Stored data:
(** BYDATE: the month and the day, and the year where the entry names one. *)
Definition bydate_clause (rule : CalendarRule) (y m d : Z) : bool :=
  existsb (fun b => bool_decide (bt_mon b = m /\ bt_mday b = d /\ (bt_year b = 0 \/ bt_year b = y))) rule.(bydate).

(** Every clause that is present accepts the day; without any, the day is the
    one of the start date. *)
Definition day_selected (rule : CalendarRule) (y m d0 d : Z) : bool :=
  (absent rule.(bymonthday) || monthday_clause rule y m d) &&
  (absent rule.(byday) || existsb (byday_entry y m d) rule.(byday)) &&
  (absent rule.(bydate) || bydate_clause rule y m d) &&
  (negb (absent rule.(bymonthday) && absent rule.(byday) && absent rule.(bydate)) || (d =? d0)).

(** ** The days of a month *)

Lemma j2day_weekday x : j2day x = weekday x.
Proof. unfold j2day, weekday. destruct (Z.ltb_spec (Z.rem (x + 1) 7) 0); lia. Qed.

(** The array after [mark[d] = false]. *)
Definition unmark (mk : list bool) (d : Z) : list bool := <[Z.to_nat d := false]> mk.

Lemma load_marked mk d : 0 <= d < Z.of_nat (length mk) -> load mk d = Ok (marked mk d).
Proof. apply load_ok. Qed.

(** The loops over the array as functions on it, without the bounds check. *)
Definition monthday_marks (dim : Z) (l : list Z) (mk : list bool) : list bool :=
  foldl (fun mk d =>
           let d := if d <? 0 then dim + d + 1 else d in
           if (1 <=? d) && (d <=? dim) then mark mk d else mk) mk l.

Fixpoint weekday_marks (fuel : nat) (d dim : Z) (mk : list bool) : list bool :=
  match fuel with
  | O => mk
  | S fuel' => if d <=? dim then weekday_marks fuel' (d + 7) dim (mark mk d) else mk
  end.

Definition bydate_marks (year mon dim : Z) (l : list SchedByDate) (mk : list bool) : list bool :=
  foldl (fun mk bd =>
           if negb (bt_mon bd =? mon) || (negb (bt_year bd =? 0) && negb (bt_year bd =? year)) then mk
           else if bt_mday bd <=? dim then mark mk (bt_mday bd) else mk) mk l.

Definition bydate_filtered (rule : CalendarRule) (year mon : Z) (ds : list Z) (mk : list bool) : list bool :=
  foldl (fun mk d => if marked mk d && negb (bydate_matches rule year mon d) then unmark mk d else mk) mk ds.
(* ===== verification/DbmsOutput.v ===== *)
(** * DBMS_OUTPUT: the session's output buffer

    contrib/ivorysql_ora/src/builtin_packages/dbms_output/dbms_output.c.  The
    buffer is a singly linked list of palloc'ed nodes with head and tail
    pointers; it is modelled with its store, pointers and frees, so that a
    dangling pointer would be an error.  The abstract machine [spec_call] keeps a
    queue of lines; [exec_call] is shown to refine it for every sequence of
    calls.  [line_count], an int in the code, is not bounded by its type.  The
    composite tuples and arrays the SQL functions build are the
    constructors of [value]. *)

From stdpp Require Import gmap.
From S2P Require Import Prelude.

(** ** Definitions *)

Definition DBMS_OUTPUT_MAX_LINE_LENGTH : Z := 32767.
Definition DBMS_OUTPUT_MIN_BUFFER_SIZE : Z := 2000.
Definition DBMS_OUTPUT_UNLIMITED : Z := -1.
Definition DBMS_OUTPUT_NULL_LINE_LEN : Z := -1.

Abbreviation loc := positive.

(** [DbmsOutputLine]: [len] is -1 for a NULL line. *)
Record DbmsOutputLine := mk_line { next : option loc; len : Z; data : bytes }.

Record DbmsOutputBuffer := mk_buffer {
  head : option loc;
  tail : option loc;
  buffer_size : Z;
  buffer_used : Z;
  line_count : Z;
  enabled : bool;
  current_line : bytes
}.
(* ===== verification/Encoding.v ===== *)
(** * Character sets of the server

    src/common/wchar.c: for every encoding, the length of a character
    ([mblen]), the check of a character ([verifychar]) and of a string
    ([verifystr]), the table that selects them, and [pg_encoding_set_invalid];
    src/common/encnames.c: the lookup of an encoding by name.

    The checks take a length and must not read past it: a buffer is exactly its
    bytes and a read past its end is a value of its own.  The [mblen] functions take
    no length; they read a string up to its terminating NUL. *)

From S2P Require Import Prelude Utf8.

(** ** Encodings *)

Inductive pg_enc :=
  | PG_SQL_ASCII | PG_EUC_JP | PG_EUC_CN | PG_EUC_KR | PG_EUC_TW | PG_EUC_JIS_2004 | PG_UTF8
  | PG_UNUSED_1 | PG_LATIN1 | PG_LATIN2 | PG_LATIN3 | PG_LATIN4 | PG_LATIN5 | PG_LATIN6 | PG_LATIN7
  | PG_LATIN8 | PG_LATIN9 | PG_LATIN10 | PG_WIN1256 | PG_WIN1258 | PG_WIN866 | PG_WIN874 | PG_KOI8R
  | PG_WIN1251 | PG_WIN1252 | PG_ISO_8859_5 | PG_ISO_8859_6 | PG_ISO_8859_7 | PG_ISO_8859_8
  | PG_WIN1250 | PG_WIN1253 | PG_WIN1254 | PG_WIN1255 | PG_WIN1257 | PG_GB18030 | PG_KOI8U | PG_SJIS
  | PG_BIG5 | PG_GBK | PG_UHC | PG_JOHAB | PG_SHIFT_JIS_2004.

#[export] Instance pg_enc_eq_dec : EqDecision pg_enc.
Proof. solve_decision. Defined.

Definition PG_VALID_ENCODING (e : pg_enc) : bool := negb (bool_decide (e = PG_UNUSED_1)).

(** The encodings a database may use: all but the client-only ones. *)
Definition PG_VALID_BE_ENCODING (e : pg_enc) : bool :=
  match e with
  | PG_UNUSED_1 | PG_SJIS | PG_BIG5 | PG_GBK | PG_UHC | PG_JOHAB | PG_SHIFT_JIS_2004 => false
  | _ => true
  end.

Definition SS2 : Z := 142.
Definition SS3 : Z := 143.
Definition NONUTF8_INVALID_BYTE0 : Z := 141.
Definition NONUTF8_INVALID_BYTE1 : Z := 32.

Definition highbit (b : Z) : bool := negb (Z.land b 128 =? 0).
Definition IS_EUC_RANGE_VALID (c : Z) : bool := in_range c 161 254.
Definition ISSJISHEAD (c : Z) : bool := in_range c 129 159 || in_range c 224 252.
Definition ISSJISTAIL (c : Z) : bool := in_range c 64 126 || in_range c 128 252.

(** ** Length of a character *)

Definition pg_ascii_mblen (s : bytes) : nat := 1.
Definition pg_latin1_mblen (s : bytes) : nat := 1.

Definition pg_euc_mblen (s : bytes) : nat :=
  if byte_at s 0 =? SS2 then 2 else if byte_at s 0 =? SS3 then 3 else if highbit (byte_at s 0) then 2 else 1.

Definition pg_eucjp_mblen (s : bytes) : nat := pg_euc_mblen s.
Definition pg_euckr_mblen (s : bytes) : nat := pg_euc_mblen s.
Definition pg_johab_mblen (s : bytes) : nat := pg_euc_mblen s.

Definition pg_euccn_mblen (s : bytes) : nat :=
  if byte_at s 0 =? SS2 then 3 else if byte_at s 0 =? SS3 then 3 else if highbit (byte_at s 0) then 2 else 1.

Definition pg_euctw_mblen (s : bytes) : nat :=
  if byte_at s 0 =? SS2 then 4 else if byte_at s 0 =? SS3 then 3 else if highbit (byte_at s 0) then 2 else 1.

Definition pg_sjis_mblen (s : bytes) : nat :=
  if in_range (byte_at s 0) 161 223 then 1 else if highbit (byte_at s 0) then 2 else 1.

Definition pg_big5_mblen (s : bytes) : nat := if highbit (byte_at s 0) then 2 else 1.
Definition pg_gbk_mblen (s : bytes) : nat := if highbit (byte_at s 0) then 2 else 1.
Definition pg_uhc_mblen (s : bytes) : nat := if highbit (byte_at s 0) then 2 else 1.

Definition pg_gb18030_mblen (s : bytes) : nat :=
  if negb (highbit (byte_at s 0)) then 1 else if in_range (byte_at s 1) 48 57 then 4 else 2.

(** ** Check of a character

    The outer [None] is a read past the end of the buffer, the inner one is -1. *)

Definition accept (l : nat) : option (option nat) := Some (Some l).
Definition reject : option (option nat) := Some None.
Definition has (s : bytes) (l : nat) : bool := (l <=? length s)%nat.

(** [while (--l > 0) ... *++s]: the [n] bytes from the [i]-th on. *)
Fixpoint trail_check (f : Z -> bool) (s : bytes) (i n : nat) : option bool :=
  match n with
  | O => Some true
  | S n' => c ← read_byte s i; if f c then trail_check f s (S i) n' else Some false
  end.

Definition pg_ascii_verifychar (s : bytes) : option (option nat) := accept 1.
Definition pg_latin1_verifychar (s : bytes) : option (option nat) := accept 1.

Definition pg_eucjp_verifychar (s : bytes) : option (option nat) :=
  c1 ← read_byte s 0;
  if c1 =? SS2 then
    if negb (has s 2) then reject
    else
      c2 ← read_byte s 1;
      if (c2 <? 161) || (223 <? c2) then reject else accept 2
  else if c1 =? SS3 then
    if negb (has s 3) then reject
    else
      c2 ← read_byte s 1;
      if negb (IS_EUC_RANGE_VALID c2) then reject
      else
        c2 ← read_byte s 2;
        if negb (IS_EUC_RANGE_VALID c2) then reject else accept 3
  else if highbit c1 then
    if negb (has s 2) then reject
    else if negb (IS_EUC_RANGE_VALID c1) then reject
    else
      c2 ← read_byte s 1;
      if negb (IS_EUC_RANGE_VALID c2) then reject else accept 2
  else accept 1.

§ EXERCISE PROMPT:
Set down exactly, and only, the lines from the one containing "else if highbit c1 then" through the final line of the entries above.

§ SOLUTION TO THE EXERCISE:
  else if highbit c1 then
    if negb (has s 2) then reject
    else if negb (IS_EUC_RANGE_VALID c1) then reject
    else
      c2 ← read_byte s 1;
      if negb (IS_EUC_RANGE_VALID c2) then reject else accept 2
  else accept 1.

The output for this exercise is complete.